Records for the exercise: Begin

(* ===== verification/Reservations.v ===== *)
(** The invariant of the supervisor ([sound]): the store keeps its contract, the
    admission counters are the numbers of reservations and within the limits, every
    reservation belongs to a run that is not over, its id was issued by this process,
    and the agent links form a forest between existing sessions.

    [advances] is the relation between the worlds before and after a handler: the
    invariant is kept, logs only grow, and what a projection recorded is not
    rewritten.  It has the elementary operations as an instance of
    [KeptPrimitives], so every handler and worker advances. *)

From S2P Require Export Steps SupervisorFacts.
From S2P Require Import StoreFacts StoreSpec SessionSpec.
From S2P Require Export Store.
From S2P Require Export World.
Import SessionProjection.

(** The links of a table: no call has two children, no session two parents, the
    sessions they connect exist, and a session becomes a child before it becomes a
    parent. *)
Record links_wf `{EventCodec} (db : database) (links : list AgentLinkRecord) : Prop := {
  lw_calls : NoDup (lr_parent_call_id <$> links);
  lw_children : NoDup (lr_child_session_id <$> links);
  lw_sessions : Forall (fun l => is_Some (db_sessions db !! lr_parent_session_id l)
    /\ is_Some (db_sessions db !! lr_child_session_id l) /\ 1 <= lr_depth l) links;
  lw_order : forall i j l k, links !! i = Some l -> links !! j = Some k ->
    lr_child_session_id l = lr_parent_session_id k -> (i < j)%nat }.

(** [s] gave a task to [t]. *)
Definition delegates (links : list AgentLinkRecord) (s t : string) : Prop :=
  exists l, l ∈ links /\ lr_parent_session_id l = s /\ lr_child_session_id l = t.

Lemma delegates_chain `{EventCodec} db links s t : links_wf db links -> tc (delegates links) s t ->
  exists i j l k, links !! i = Some l /\ lr_parent_session_id l = s /\ links !! j = Some k
    /\ lr_child_session_id k = t /\ (i <= j)%nat.
Proof.
  intros Hw. induction 1 as [s t (l & Hl & Hs & Ht)|s u t (l & Hl & Hs & Hu) _ IH].
  - apply list_elem_of_lookup in Hl as [i Hi]. exists i, i, l, l. auto.
  - apply list_elem_of_lookup in Hl as [i Hi]. destruct IH as (i' & j & l' & k & Hi' & Hs' & Hj & Ht & Hle).
    exists i, j, l, k. split_and!; try done. pose proof (lw_order _ _ Hw i i' l l' Hi Hi' ltac:(congruence)). lia.
Qed.

(** No session works for itself. *)
Lemma delegates_acyclic `{EventCodec} db links s : links_wf db links -> ~ tc (delegates links) s s.
Proof.
  intros Hw Hc. destruct (delegates_chain _ _ _ _ Hw Hc) as (i & j & l & k & Hi & Hs & Hj & Ht & Hle).
  pose proof (lw_order _ _ Hw j i k l Hj Hi ltac:(congruence)). lia.
Qed.

Section reservations.
  Context `{EventCodec} `{Outside}.

Record sound (w : World) : Prop := {
  so_store : consistent (w_store w);
  so_admission : admission_wf (w_limits w) (w_admission w);
  so_live : forall r s, as_run_sessions (w_admission w) !! r = Some s ->
    exists p, view s (w_store w) = Some p /\ live p r;
  so_issued : forall r s, as_run_sessions (w_admission w) !! r = Some s ->
    exists n, r = uuid n /\ (n < w_ticks w)%N;
  so_links : links_wf (st_db (w_store w)) (w_links w) }.

(** Logs grow, so no session disappears. *)
Definition grows (s s' : SqliteStore) : Prop := forall id, log id s `prefix_of` log id s'.

Definition advances (w w' : World) : Prop :=
  sound w ->
  sound w' /\ grows (w_store w) (w_store w') /\ w_limits w' = w_limits w /\ (w_ticks w <= w_ticks w')%N.

#[export] Instance grows_preorder : PreOrder grows.
Proof. split; [intros s id; reflexivity|]. intros s1 s2 s3 H1 H2 id. etrans; [apply H1|apply H2]. Qed.

#[export] Instance advances_preorder : PreOrder advances.
Proof.
  split.
  - intros w Hs. by split_and!.
  - intros w1 w2 w3 H12 H23 Hs1. destruct (H12 Hs1) as (Hs2 & G1 & L1 & T1).
    destruct (H23 Hs2) as (Hs3 & G2 & L2 & T2). split_and!; [done|by etrans|congruence|lia].
Qed.

(** ** Growth *)

Lemma grows_view s s' id p : consistent s' -> grows s s' -> view id s = Some p ->
  exists p', view id s' = Some p' /\ extends p p'.
Proof.
  intros Hcs Hg Hv. destruct (Hg id) as [l Hl].
  destruct (view id s') as [p'|] eqn:Hv'.
  - exists p'. split; [done|]. unfold view in *. rewrite Hl in Hv'.
    destruct (project id (log id s)) as [q|] eqn:E; [|done]. injection Hv as ->.
    destruct (project id _) as [q'|] eqn:E' in Hv'; [|done]. injection Hv' as ->.
    apply project_Ok in E as (_ & _ & Hr). apply project_Ok in E' as (_ & _ & Hr').
    destruct (replay_new_app _ _ _ _ Hr') as (p1 & Hr1 & _ & He). rewrite Hr in Hr1. by injection Hr1 as ->.
  - apply view_none in Hv'; [|done]. apply absent_log in Hv' as [_ Hv']; [|done].
    rewrite Hl in Hv'. apply app_nil in Hv' as [E _]. unfold view in Hv. by rewrite E in Hv.
Qed.

Lemma grows_session s s' id : consistent s -> consistent s' -> grows s s' ->
  is_Some (db_sessions (st_db s) !! id) -> is_Some (db_sessions (st_db s') !! id).
Proof.
  intros Hcs Hcs' Hg Hs. destruct (view id s) as [p|] eqn:Hv.
  - destruct (grows_view _ _ _ _ Hcs' Hg Hv) as (p' & Hv' & _).
    destruct (view_session _ _ _ Hcs' Hv') as (row & -> & _). by eexists.
  - apply view_none in Hv; [|done]. rewrite Hv in Hs. by destruct Hs.
Qed.

Lemma links_grow s s' links : consistent s -> consistent s' -> grows s s' ->
  links_wf (st_db s) links -> links_wf (st_db s') links.
Proof.
  intros Hcs Hcs' Hg []. split; [done..| |done]. eapply Forall_impl; [done|]. intros l (Hp & Hc & Hd).
  split_and!; [| |done]; by apply (grows_session s).
Qed.

Lemma frame_grows id s s' : frame id (st_db s) (st_db s') -> log id s `prefix_of` log id s' -> grows s s'.
Proof.
  intros Hf Hl j. destruct (decide (j = id)) as [->|Hj]; [done|]. by rewrite (log_frame _ _ _ _ Hf Hj).
Qed.

(** ** Elementary operations *)

Lemma sound_core w w' : same_core w w' -> sound w -> sound w'.
Proof.
  intros [Hc Ht] []. unfold core in Hc. injection Hc as Es El Em Ea.
  split; rewrite ?Es, ?El, ?Em, ?Ea; try done.
  intros r s Hr. destruct (so_issued0 r s Hr) as (n & -> & Hn). exists n. split; [done|lia].
Qed.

Records for the exercise: End

- [The task] Output the entire set of records exactly as shown.

- [Response area]
(* ===== verification/Reservations.v ===== *)
(** The invariant of the supervisor ([sound]): the store keeps its contract, the
    admission counters are the numbers of reservations and within the limits, every
    reservation belongs to a run that is not over, its id was issued by this process,
    and the agent links form a forest between existing sessions.

    [advances] is the relation between the worlds before and after a handler: the
    invariant is kept, logs only grow, and what a projection recorded is not
    rewritten.  It has the elementary operations as an instance of
    [KeptPrimitives], so every handler and worker advances. *)

From S2P Require Export Steps SupervisorFacts.
From S2P Require Import StoreFacts StoreSpec SessionSpec.
From S2P Require Export Store.
From S2P Require Export World.
Import SessionProjection.

(** The links of a table: no call has two children, no session two parents, the
    sessions they connect exist, and a session becomes a child before it becomes a
    parent. *)
Record links_wf `{EventCodec} (db : database) (links : list AgentLinkRecord) : Prop := {
  lw_calls : NoDup (lr_parent_call_id <$> links);
  lw_children : NoDup (lr_child_session_id <$> links);
  lw_sessions : Forall (fun l => is_Some (db_sessions db !! lr_parent_session_id l)
    /\ is_Some (db_sessions db !! lr_child_session_id l) /\ 1 <= lr_depth l) links;
  lw_order : forall i j l k, links !! i = Some l -> links !! j = Some k ->
    lr_child_session_id l = lr_parent_session_id k -> (i < j)%nat }.

(** [s] gave a task to [t]. *)
Definition delegates (links : list AgentLinkRecord) (s t : string) : Prop :=
  exists l, l ∈ links /\ lr_parent_session_id l = s /\ lr_child_session_id l = t.

Lemma delegates_chain `{EventCodec} db links s t : links_wf db links -> tc (delegates links) s t ->
  exists i j l k, links !! i = Some l /\ lr_parent_session_id l = s /\ links !! j = Some k
    /\ lr_child_session_id k = t /\ (i <= j)%nat.
Proof.
  intros Hw. induction 1 as [s t (l & Hl & Hs & Ht)|s u t (l & Hl & Hs & Hu) _ IH].
  - apply list_elem_of_lookup in Hl as [i Hi]. exists i, i, l, l. auto.
  - apply list_elem_of_lookup in Hl as [i Hi]. destruct IH as (i' & j & l' & k & Hi' & Hs' & Hj & Ht & Hle).
    exists i, j, l, k. split_and!; try done. pose proof (lw_order _ _ Hw i i' l l' Hi Hi' ltac:(congruence)). lia.
Qed.

(** No session works for itself. *)
Lemma delegates_acyclic `{EventCodec} db links s : links_wf db links -> ~ tc (delegates links) s s.
Proof.
  intros Hw Hc. destruct (delegates_chain _ _ _ _ Hw Hc) as (i & j & l & k & Hi & Hs & Hj & Ht & Hle).
  pose proof (lw_order _ _ Hw j i k l Hj Hi ltac:(congruence)). lia.
Qed.

Section reservations.
  Context `{EventCodec} `{Outside}.

Record sound (w : World) : Prop := {
  so_store : consistent (w_store w);
  so_admission : admission_wf (w_limits w) (w_admission w);
  so_live : forall r s, as_run_sessions (w_admission w) !! r = Some s ->
    exists p, view s (w_store w) = Some p /\ live p r;
  so_issued : forall r s, as_run_sessions (w_admission w) !! r = Some s ->
    exists n, r = uuid n /\ (n < w_ticks w)%N;
  so_links : links_wf (st_db (w_store w)) (w_links w) }.

(** Logs grow, so no session disappears. *)
Definition grows (s s' : SqliteStore) : Prop := forall id, log id s `prefix_of` log id s'.

Definition advances (w w' : World) : Prop :=
  sound w ->
  sound w' /\ grows (w_store w) (w_store w') /\ w_limits w' = w_limits w /\ (w_ticks w <= w_ticks w')%N.

#[export] Instance grows_preorder : PreOrder grows.
Proof. split; [intros s id; reflexivity|]. intros s1 s2 s3 H1 H2 id. etrans; [apply H1|apply H2]. Qed.

#[export] Instance advances_preorder : PreOrder advances.
Proof.
  split.
  - intros w Hs. by split_and!.
  - intros w1 w2 w3 H12 H23 Hs1. destruct (H12 Hs1) as (Hs2 & G1 & L1 & T1).
    destruct (H23 Hs2) as (Hs3 & G2 & L2 & T2). split_and!; [done|by etrans|congruence|lia].
Qed.

(** ** Growth *)

Lemma grows_view s s' id p : consistent s' -> grows s s' -> view id s = Some p ->
  exists p', view id s' = Some p' /\ extends p p'.
Proof.
  intros Hcs Hg Hv. destruct (Hg id) as [l Hl].
  destruct (view id s') as [p'|] eqn:Hv'.
  - exists p'. split; [done|]. unfold view in *. rewrite Hl in Hv'.
    destruct (project id (log id s)) as [q|] eqn:E; [|done]. injection Hv as ->.
    destruct (project id _) as [q'|] eqn:E' in Hv'; [|done]. injection Hv' as ->.
    apply project_Ok in E as (_ & _ & Hr). apply project_Ok in E' as (_ & _ & Hr').
    destruct (replay_new_app _ _ _ _ Hr') as (p1 & Hr1 & _ & He). rewrite Hr in Hr1. by injection Hr1 as ->.
  - apply view_none in Hv'; [|done]. apply absent_log in Hv' as [_ Hv']; [|done].
    rewrite Hl in Hv'. apply app_nil in Hv' as [E _]. unfold view in Hv. by rewrite E in Hv.
Qed.

Lemma grows_session s s' id : consistent s -> consistent s' -> grows s s' ->
  is_Some (db_sessions (st_db s) !! id) -> is_Some (db_sessions (st_db s') !! id).
Proof.
  intros Hcs Hcs' Hg Hs. destruct (view id s) as [p|] eqn:Hv.
  - destruct (grows_view _ _ _ _ Hcs' Hg Hv) as (p' & Hv' & _).
    destruct (view_session _ _ _ Hcs' Hv') as (row & -> & _). by eexists.
  - apply view_none in Hv; [|done]. rewrite Hv in Hs. by destruct Hs.
Qed.

Lemma links_grow s s' links : consistent s -> consistent s' -> grows s s' ->
  links_wf (st_db s) links -> links_wf (st_db s') links.
Proof.
  intros Hcs Hcs' Hg []. split; [done..| |done]. eapply Forall_impl; [done|]. intros l (Hp & Hc & Hd).
  split_and!; [| |done]; by apply (grows_session s).
Qed.

Lemma frame_grows id s s' : frame id (st_db s) (st_db s') -> log id s `prefix_of` log id s' -> grows s s'.
Proof.
  intros Hf Hl j. destruct (decide (j = id)) as [->|Hj]; [done|]. by rewrite (log_frame _ _ _ _ Hf Hj).
Qed.

(** ** Elementary operations *)

Lemma sound_core w w' : same_core w w' -> sound w -> sound w'.
Proof.
  intros [Hc Ht] []. unfold core in Hc. injection Hc as Es El Em Ea.
  split; rewrite ?Es, ?El, ?Em, ?Ea; try done.
  intros r s Hr. destruct (so_issued0 r s Hr) as (n & -> & Hn). exists n. split; [done|lia].
Qed.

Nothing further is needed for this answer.